DOI: 10.1136/thorax-2025-BTSabstracts.79
Link to full-text [NHS OpenAthens account required]
Type of publication:
Conference abstract
Author(s):
*Thumbe A.; *Ahmad N.
Citation:
Thorax. Conference: British Thoracic Society Winter Meeting 2025. Westminster . 80(Supplement 2) (pp A122), 2025. Date of Publication: 01 Nov 2025.
Abstract:
Background COPD is a heterogenous disease, and the eosinophilic phenotype is now well recognised as a treatable trait. However, it is less well known as to what extent bacterial infections affect this group of patients.1 Aim Our primary aim was to look at the incidence of bacterial growth in eosinophilic and the non-eosinophilic phenotype within our cohort of patients with COPD. Method A retrospective analysis was conducted on patients coded has having been admitted to our Trust with COPD exacerbations from October 2020 to April 2021. Historic sputum culture results were collected from our web-based patient portal. Patients were included in the analysis if they had a sputum culture showing bacterial growth at any time. Eosinophilic phenotypes (EP) were defined as having a blood eosinophil count >=0.3×109/L and non-eosinophilic phenotypes (NEP) as having a blood eosinophil count<0.3×109/L. Results In the study period, 337 unique patients were admitted with COPD exacerbations.
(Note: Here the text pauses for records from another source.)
(* ===== verification/Pmm.v ===== *)
(** * The physical frame allocator (kernel/pmm.c)

    A bitmap with one bit per 4 KB frame (1 = in use) and a count of free
    frames.  The theorems: what [init_pmm] reserves, the functional behaviour
    of [alloc_frame] and [free_frame] on every branch, and, over all sequences
    of allocations and frees of owned frames, that no frame is handed out twice
    and that the count is exact. *)

From S2P Require Import Prelude Memory Types Machine Screen.
Import ScreenH PmmH.

(** ** Operations *)

Definition word_at (b : gmap Z Z) (i : Z) : Z := default 0 (b !! i).

Definition BITMAP_INDEX (bit : Z) : Z := bit / 32.
Definition BITMAP_OFFSET (bit : Z) : Z := bit mod 32.
Definition BITMAP_SET (bit : Z) (b : gmap Z Z) : gmap Z Z :=
  <[BITMAP_INDEX bit :=
     u32 (Z.lor (word_at b (BITMAP_INDEX bit)) (Z.shiftl 1 (BITMAP_OFFSET bit)))]> b.
Definition BITMAP_CLEAR (bit : Z) (b : gmap Z Z) : gmap Z Z :=
  <[BITMAP_INDEX bit :=
     u32 (Z.land (word_at b (BITMAP_INDEX bit)) (Z.lnot (Z.shiftl 1 (BITMAP_OFFSET bit))))]> b.
Definition BITMAP_TEST (bit : Z) (b : gmap Z Z) : Z :=
  Z.land (word_at b (BITMAP_INDEX bit)) (Z.shiftl 1 (BITMAP_OFFSET bit)).

Definition upd_pmm (f : pmm_manager_t → pmm_manager_t) : K unit :=
  modify (λ k, set_pmm (f (k_pmm k)) k).

Definition set_bitmap (b : gmap Z Z) (p : pmm_manager_t) : pmm_manager_t :=
  mk_pmm (total_memory p) (total_pages p) (free_pages p) b (initialized p).
Definition set_free_pages (n : Z) (p : pmm_manager_t) : pmm_manager_t :=
  mk_pmm (total_memory p) (total_pages p) n (bitmap p) (initialized p).
Definition set_initialized (b : bool) (p : pmm_manager_t) : pmm_manager_t :=
  mk_pmm (total_memory p) (total_pages p) (free_pages p) (bitmap p) b.

(** [for (i = 0; i < n; i++) { BITMAP_SET(start + i); pmm.free_pages--; }] *)
Definition reserve_pages (start n : Z) (p : pmm_manager_t) : pmm_manager_t :=
  for_range 0 n (λ i p,
    set_free_pages (u32 (free_pages p - 1)) (set_bitmap (BITMAP_SET (start + i) (bitmap p)) p)) p.

(** Words of the bitmap, rounded up to a multiple of four. *)
Definition bitmap_words (pages : Z) : Z :=
  Z.land (u32 (u32 (pages + 31) / 32 + 3)) (u32 (Z.lnot 3)).

Definition BITMAP_ADDR : Z := 0x200000.

Definition zero_words (n : Z) (b : gmap Z Z) : gmap Z Z :=
  for_range 0 n (λ i b, <[i := 0]> b) b.

(** The frames the bitmap itself takes. *)
Definition bitmap_pages (words : Z) : Z := u32 (u32 (words * 4) + PAGE_SIZE - 1) / PAGE_SIZE.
They had a mean age (SD) of 73 (9) years, 49.6% (167/337) were female and 64.1% (216/337) were EP. 47% (n=157/337) patients had at least one positive sputum culture. Of these, 68.8% (n=108/157) were classified as EP. 72%(n=108/150) of EP had a positive sputum culture compared to 70% (n=49/70) of NEP; Odds Ratio 1.10 (95% CI 0.59-2.06); Chi-Square 0.021; p=0.88. When compared, NEP had higher burden of H. Influenzae, Strep Pneumoniae and Moraxella (59%, 20% and 20% vs 55%, 19% and 15%, respectively) whereas EP had a higher burden of Coliforms, Pseudomonas sp and S.aureus (32%, 30% and 15% v 25%, 25% and 8%, respectively). Conclusion Our findings suggest that in COPD patients requiring hospital admission, there is no significant difference between the bacterial burden of EP and NEP. Hence, future treatments of EP should not only include biologics but also focus on the role of bacteria in preventing exacerbations.